- Problem statement: Search the records below for the word "JBool" and show every line where it occurs.

= = =

(* ===== verification/Message.v ===== *)
(** * Messages ([src/src/message.go])

    The [Message] struct, its target keys, its JSON forms, the validation of a
    posted body and the expiry test.

    [github.com/google/uuid] is outside the repository: [uuid.Parse] and
    [UUID.String] are the parameters of the class [UuidLib].  The text of a
    [time.Time] depends on the zone of the process: it is the parameter
    [time_text]. *)
From stdpp Require Import base numbers list gmap strings.
From S2P Require Import Prelude GoStd GoTime Json Const.

#[local] Open Scope Z_scope.

(** ** Identifiers *)

(** [type UUID [16]byte]: compared byte by byte, usable as a map key. *)
Definition uuid : Set := {s : string | bool_decide (String.length s = 16%nat)}.

#[export] Instance uuid_eq_dec : EqDecision uuid.
Proof. unfold uuid. apply _. Defined.
#[export] Instance uuid_countable : Countable uuid.
Proof. unfold uuid. apply _. Defined.

Class UuidLib := {
  uuid_Parse : string → option uuid;
  uuid_String : uuid → string;
}.

(** RFC 3339 text of an instant, in the zone of the process. *)
Class TimeText := time_text : Z → string.

(** ** The struct *)

Record Message := MkMessage {
  m_id : uuid;
  m_Key : string;
  m_Keys : list string;
  m_MessageID : string;
  m_Value : json;
  m_Expire : string;
  m_date : Z;
}.

(** [mk := m; mk.Key = key] *)
Definition with_Key (m : Message) (key : string) : Message :=
  MkMessage (m_id m) key (m_Keys m) (m_MessageID m) (m_Value m) (m_Expire m) (m_date m).

(** The closure [add] of [targets]: [seen] and [out]. *)
Definition targets_add (st : gset string * list string) (k : string)
  : gset string * list string :=
  let '(seen, out) := st in
  if negb (bool_decide (k = EMPTY_STR)) && negb (bool_decide (k ∈ seen))
  then ({[k]} ∪ seen, out ++ [k]) else st.

Definition targets (key : string) (keys : list string) : list string :=
  (fold_left targets_add keys (targets_add (∅, []) key)).2.

Definition m_targets (m : Message) : list string := targets (m_Key m) (m_Keys m).

(** ** Marshalling *)

(** What the maps of [toMap] hold. *)
Inductive gval := VUuid (u : uuid) | VAny (v : json) | VString (s : string) | VTime (t : Z).

Definition toMap (m : Message) (extended : bool) : gmap string gval :=
  let payload := <["payload" := VAny (m_Value m)]> (<["id" := VUuid (m_id m)]> ∅) in
  if extended then
    <["date" := VTime (m_date m)]>
    (<["exp" := VString (m_Expire m)]> (<["key" := VString (m_Key m)]> payload))
  else payload.

(** The instants whose year [Time.MarshalJSON] accepts, [0000] to [9999]. *)
Definition year_ok (t : Z) : bool :=
  (-62167219200 * Second <=? t) && (t <? 253402300800 * Second).

Section marshal.
Context `{UuidLib, TimeText}.

Definition marshal_gval (v : gval) : option json :=
  match v with
  | VUuid u => Some (JStr (uuid_String u))
  | VAny v => Some (marshal_any v)
  | VString s => Some (JStr s)
  | VTime t => if year_ok t then Some (JStr (time_text t)) else None
  end.

(** [json.Marshal] of a [map[string]any]: an error of one member is an error
    of the whole. *)
Definition marshal_map (p : gmap string gval) : result json :=
  if decide (map_Forall (λ _ v, is_Some (marshal_gval v)) p)
  then Ok (marshal_members (omap marshal_gval p))
  else Err (Error "json: error calling MarshalJSON").

Definition marshal (m : Message) (extended : bool) : result json :=
  marshal_map (toMap m extended).
End marshal.

(** ** Validation of a posted body *)

(** What a call does: return, or panic. *)
Inductive outcome (A : Type) := Returned (a : A) | Panicked.
Arguments Returned {A} a.
Arguments Panicked {A}.

(** The exported fields of the struct while [json.Unmarshal] fills them, and
    whether it met a member of the wrong type. *)
Record decoding := Decoding {
  d_Key : string;
  d_Keys : strings;
  d_MessageID : string;
  d_Value : json;
  d_Expire : string;
  d_err : bool;
}.

Definition Message_fields : list string := ["key"; "keys"; "message_id"; "value"; "expire"].

Definition decode_member (d : decoding) (kv : string * json) : decoding :=
  let '(k, v) := kv in
  match find_field Message_fields k with
  | None => d
  | Some f =>
    if decide (f = "key") then
      let '(s, e) := decode_string v (d_Key d) in
      Decoding s (d_Keys d) (d_MessageID d) (d_Value d) (d_Expire d) (d_err d || e)
    else if decide (f = "keys") then
      let '(s, e) := decode_strings v (d_Keys d) in
      Decoding (d_Key d) s (d_MessageID d) (d_Value d) (d_Expire d) (d_err d || e)
    else if decide (f = "message_id") then
      let '(s, e) := decode_string v (d_MessageID d) in
      Decoding (d_Key d) (d_Keys d) s (d_Value d) (d_Expire d) (d_err d || e)
    else if decide (f = "value") then
      Decoding (d_Key d) (d_Keys d) (d_MessageID d) (decode_any v) (d_Expire d) (d_err d)
    else
      let '(s, e) := decode_string v (d_Expire d) in
      Decoding (d_Key d) (d_Keys d) (d_MessageID d) (d_Value d) s (d_err d || e)
  end.

Definition decode_members (members : list (string * json)) : decoding :=
  fold_left decode_member members (Decoding "" (Strings [] 0) "" JNull "" false).

(** The pointer [m] after [json.Unmarshal(b, &m)]: the text [null] makes it
    nil. *)
Inductive decoded := NilPointer | Struct (d : decoding) | DecodeError (e : error).

Definition decode_Message (v : json) : decoded :=
  match v with
  | JNull => NilPointer
  | JObj members =>
    let d := decode_members members in
    if d_err d then DecodeError (Error "json: cannot unmarshal into Go struct field")
    else Struct d
  | _ => DecodeError (Error "json: cannot unmarshal into Go value of type main.Message")
  end.

Section unmarshal.
Context `{UuidLib, JsonText}.

(** [m.unmarshal(data, defaultExpire)] on a zero [Message], where [data] is
    what [io.ReadAll] returns, [now] the reading of [time.Now] and [rnd] the
    result of [uuid.NewRandom].  On a nil [m] the selector [m.Key] panics. *)
Definition unmarshal (data : result string) (defaultExpire : string) (now : Z)
    (rnd : result uuid) : outcome (result Message) :=
  match data with
  | Err e => Returned (Err e)
  | Ok b =>
    match json_parse b with
    | None => Returned (Err (Error "invalid JSON"))
    | Some v =>
      match decode_Message v with
      | DecodeError e => Returned (Err e)
      | NilPointer => Panicked
      | Struct d =>
        let keys := slice_view (d_Keys d) in
        if decide (targets (d_Key d) keys = []) then Returned (Err (Error INVALID_KEY)) else
        if is_nil (d_Value d) then Returned (Err (Error INVALID_VALUE)) else
        let expire := if decide (d_Expire d = EMPTY_STR) then defaultExpire else d_Expire d in
        match ParseDuration expire with
        | None => Returned (Err (Error INVALID_EXPIRE))
        | Some _ =>
          let msg id :=
            MkMessage id (d_Key d) keys (d_MessageID d) (d_Value d) expire now in
          if negb (bool_decide (d_MessageID d = EMPTY_STR)) then
            match uuid_Parse (d_MessageID d) with
            | None => Returned (Err (Error INVALID_MESSAGE_ID))
            | Some id => Returned (Ok (msg id))
            end
          else
            match rnd with
            | Err e => Returned (Err e)
            | Ok id => Returned (Ok (msg id))
            end
        end
      end
    end
  end.
End unmarshal.

(** ** Expiry *)

(** [m.isExpired()] at instant [now]; an unparsable duration counts as zero. *)
Definition isExpired (m : Message) (now : Z) : bool :=
  default 0 (ParseDuration (m_Expire m)) <? time_Since now (m_date m).

(** ** Lemmas *)

Lemma targets_fold keys seen out :
  (fold_left targets_add keys (seen, out)).2 =
  out ++ dedup_from seen (filter (λ k, k ≠ EMPTY_STR) keys).
Proof.
  revert seen out. induction keys as [|k keys IH]; intros seen out; simpl;
    [by rewrite app_nil_r|].
  rewrite filter_cons.
  destruct (decide (k = EMPTY_STR)) as [->|Hk]; simpl.
  - apply IH.
  - rewrite bool_decide_eq_false_2, decide_True by done. simpl.
    destruct (decide (k ∈ seen)) as [Hs|Hs]; simpl.
    + rewrite bool_decide_eq_true_2 by done. apply IH.
    + rewrite bool_decide_eq_false_2 by done. simpl. by rewrite IH, <-(assoc_L (++)).
Qed.

(** The targets are the first occurrences of the non-empty keys, in order. *)
Lemma targets_dedup key keys :
  targets key keys = dedup (filter (λ k, k ≠ EMPTY_STR) (key :: keys)).
Proof.
  unfold targets.
  change (targets_add (∅, []) key) with (fold_left targets_add [key] (∅, [])).
  by rewrite <-fold_left_app, targets_fold.
Qed.

Lemma elem_of_targets key keys k :
  k ∈ targets key keys ↔ k ≠ EMPTY_STR ∧ k ∈ key :: keys.
Proof. by rewrite targets_dedup, elem_of_dedup, list_elem_of_filter. Qed.

Lemma NoDup_targets key keys : NoDup (targets key keys).
Proof. rewrite targets_dedup. apply NoDup_dedup_from. Qed.

Section marshal_lemmas.
Context `{UuidLib, TimeText}.

(** The short form sent to clients can always be marshalled. *)
Lemma marshal_short m :
  marshal m false =
  Ok (JObj [("id", JStr (uuid_String (m_id m))); ("payload", marshal_any (m_Value m))]).
Proof.
  unfold marshal, marshal_map. rewrite decide_True.
  - reflexivity.
  - intros i v. unfold toMap. rewrite !lookup_insert_Some, lookup_empty.
    intros [[<- <-]|[_ [[<- <-]|[_ [=]]]]]; simpl; eauto.
Qed.
End marshal_lemmas.

(** Expiry is final: the clock only moves forward. *)
Lemma isExpired_mono m t t' : t ≤ t' → isExpired m t = true → isExpired m t' = true.
Proof.
  unfold isExpired, time_Since. rewrite !Z.ltb_lt. intros Ht.
  pose proof (time_Sub_mono t t' (m_date m) Ht). lia.
Qed.

#[export] Hint Resolve NoDup_targets isExpired_mono : goctopus.

(** ** What the operations promise *)

(** The targets of a message are its non-empty keys, the single key first, each
    once, in the order of their first occurrence. *)
Theorem targets_spec m :
  NoDup (m_targets m) ∧ m_targets m `sublist_of` (m_Key m :: m_Keys m) ∧
  ∀ k, k ∈ m_targets m ↔ k ≠ EMPTY_STR ∧ k ∈ m_Key m :: m_Keys m.
Proof.
  split; [apply NoDup_targets|]. split; [|intros k; apply elem_of_targets].
  unfold m_targets. rewrite targets_dedup. etrans; [apply dedup_from_sublist|].
  apply sublist_filter.
Qed.

Section unmarshal_lemmas.
Context `{UuidLib, JsonText}.

(** A body that is accepted gives a message with a target, a value that is not
    null and a duration that parses (the default one when the body names
    none), dated now, and identified by the uuid the client chose or by a
    random one. *)
Theorem unmarshal_accepts data defaultExpire now rnd m :
  unmarshal data defaultExpire now rnd = Returned (Ok m) →
  m_targets m ≠ [] ∧ is_nil (m_Value m) = false ∧ is_Some (ParseDuration (m_Expire m)) ∧
  m_date m = now ∧
  (if decide (m_MessageID m = EMPTY_STR) then rnd = Ok (m_id m)
   else uuid_Parse (m_MessageID m) = Some (m_id m)).
Proof.
  unfold unmarshal. destruct data as [b|]; [|done]. destruct (json_parse b) as [v|]; [|done].
  destruct (decode_Message v) as [|d|e]; [done| |done].
  destruct (decide (targets _ _ = [])) as [|Ht]; [done|].
  destruct (is_nil (d_Value d)) eqn:Hv; [done|].
  set (expire := if decide (d_Expire d = EMPTY_STR) then defaultExpire else d_Expire d).
  destruct (ParseDuration expire) as [dur|] eqn:He; [|done].
  destruct (decide (d_MessageID d = EMPTY_STR)) as [Hid|Hid].
  - rewrite (bool_decide_eq_true_2 _ Hid). cbn [negb]. destruct rnd as [id|]; [|done].
    intros [= <-]. cbn. rewrite He, decide_True by done. split_and!; eauto.
  - rewrite (bool_decide_eq_false_2 _ Hid). cbn [negb].
    destruct (uuid_Parse (d_MessageID d)) as [id|] eqn:Hp; [|done].
    intros [= <-]. cbn. rewrite He, decide_False by done. split_and!; eauto.
Qed.

(** The handler panics on exactly the bodies whose JSON text is [null]. *)
Theorem unmarshal_panics data defaultExpire now rnd :
  unmarshal data defaultExpire now rnd = Panicked ↔
  ∃ b, data = Ok b ∧ json_parse b = Some JNull.
Proof.
  split.
  - unfold unmarshal. destruct data as [b|]; [|done]. destruct (json_parse b) as [v|] eqn:Hb;
      [|done]. intros Hp. exists b. split; [done|]. rewrite Hb. f_equal.
    destruct v; simpl in Hp; try done. revert Hp. destruct (d_err _); [done|].
    repeat case_match; done.
  - intros (b & -> & Hb). unfold unmarshal. by rewrite Hb.
Qed.
End unmarshal_lemmas.

(** A message expires at one instant: at every instant its age is compared
    with its duration, zero when that does not parse, and once expired it stays
    expired. *)
Theorem expiry_is_final m t t' :
  t ≤ t' →
  (in_int64 (t - m_date m) →
   isExpired m t = true ↔ m_date m + default 0 (ParseDuration (m_Expire m)) < t) ∧
  (isExpired m t = true → isExpired m t' = true).
Proof.
  intros Ht. split; [|by apply isExpired_mono]. intros Hin.
  unfold isExpired, time_Since. rewrite time_Sub_exact, Z.ltb_lt by done. lia.
Qed.

(** ** Examples *)

Module Sample.

Definition id : uuid := exist _ "0123456789abcdef" I.
Definition message : Message := MkMessage id "k" [] "" (JBool true) "1h" 7.
Definition lib : UuidLib := {| uuid_Parse := λ _, None; uuid_String := proj1_sig |}.
Definition text : JsonText := λ _, Some (JObj [("key", JStr "k"); ("value", JBool true)]).

End Sample.

Lemma expiry_is_final_witness :
  (in_int64 (2 * Hour - m_date Sample.message) →
   isExpired Sample.message (2 * Hour) = true ↔
   m_date Sample.message + default 0 (ParseDuration (m_Expire Sample.message)) < 2 * Hour) ∧
  (isExpired Sample.message (2 * Hour) = true → isExpired Sample.message (3 * Hour) = true).
Proof. apply expiry_is_final. vm_compute. discriminate. Defined.

Lemma unmarshal_accepts_witness :
  @unmarshal Sample.lib Sample.text (Ok "") "1h" 7 (Ok Sample.id)
    = Returned (Ok Sample.message) ∧
  m_targets Sample.message ≠ [] ∧ is_nil (m_Value Sample.message) = false ∧
  is_Some (ParseDuration (m_Expire Sample.message)) ∧ m_date Sample.message = 7 ∧
  (if decide (m_MessageID Sample.message = EMPTY_STR)
   then Ok Sample.id = Ok (m_id Sample.message)
   else @uuid_Parse Sample.lib (m_MessageID Sample.message) = Some (m_id Sample.message)).
Proof.
  split; [vm_compute; reflexivity|].
  apply (@unmarshal_accepts Sample.lib Sample.text (Ok "") "1h" 7).
  vm_compute. reflexivity.
Defined.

= = =

- Response area:
Definition message : Message := MkMessage id "k" [] "" (JBool true) "1h" 7.
Definition text : JsonText := λ _, Some (JObj [("key", JStr "k"); ("value", JBool true)]).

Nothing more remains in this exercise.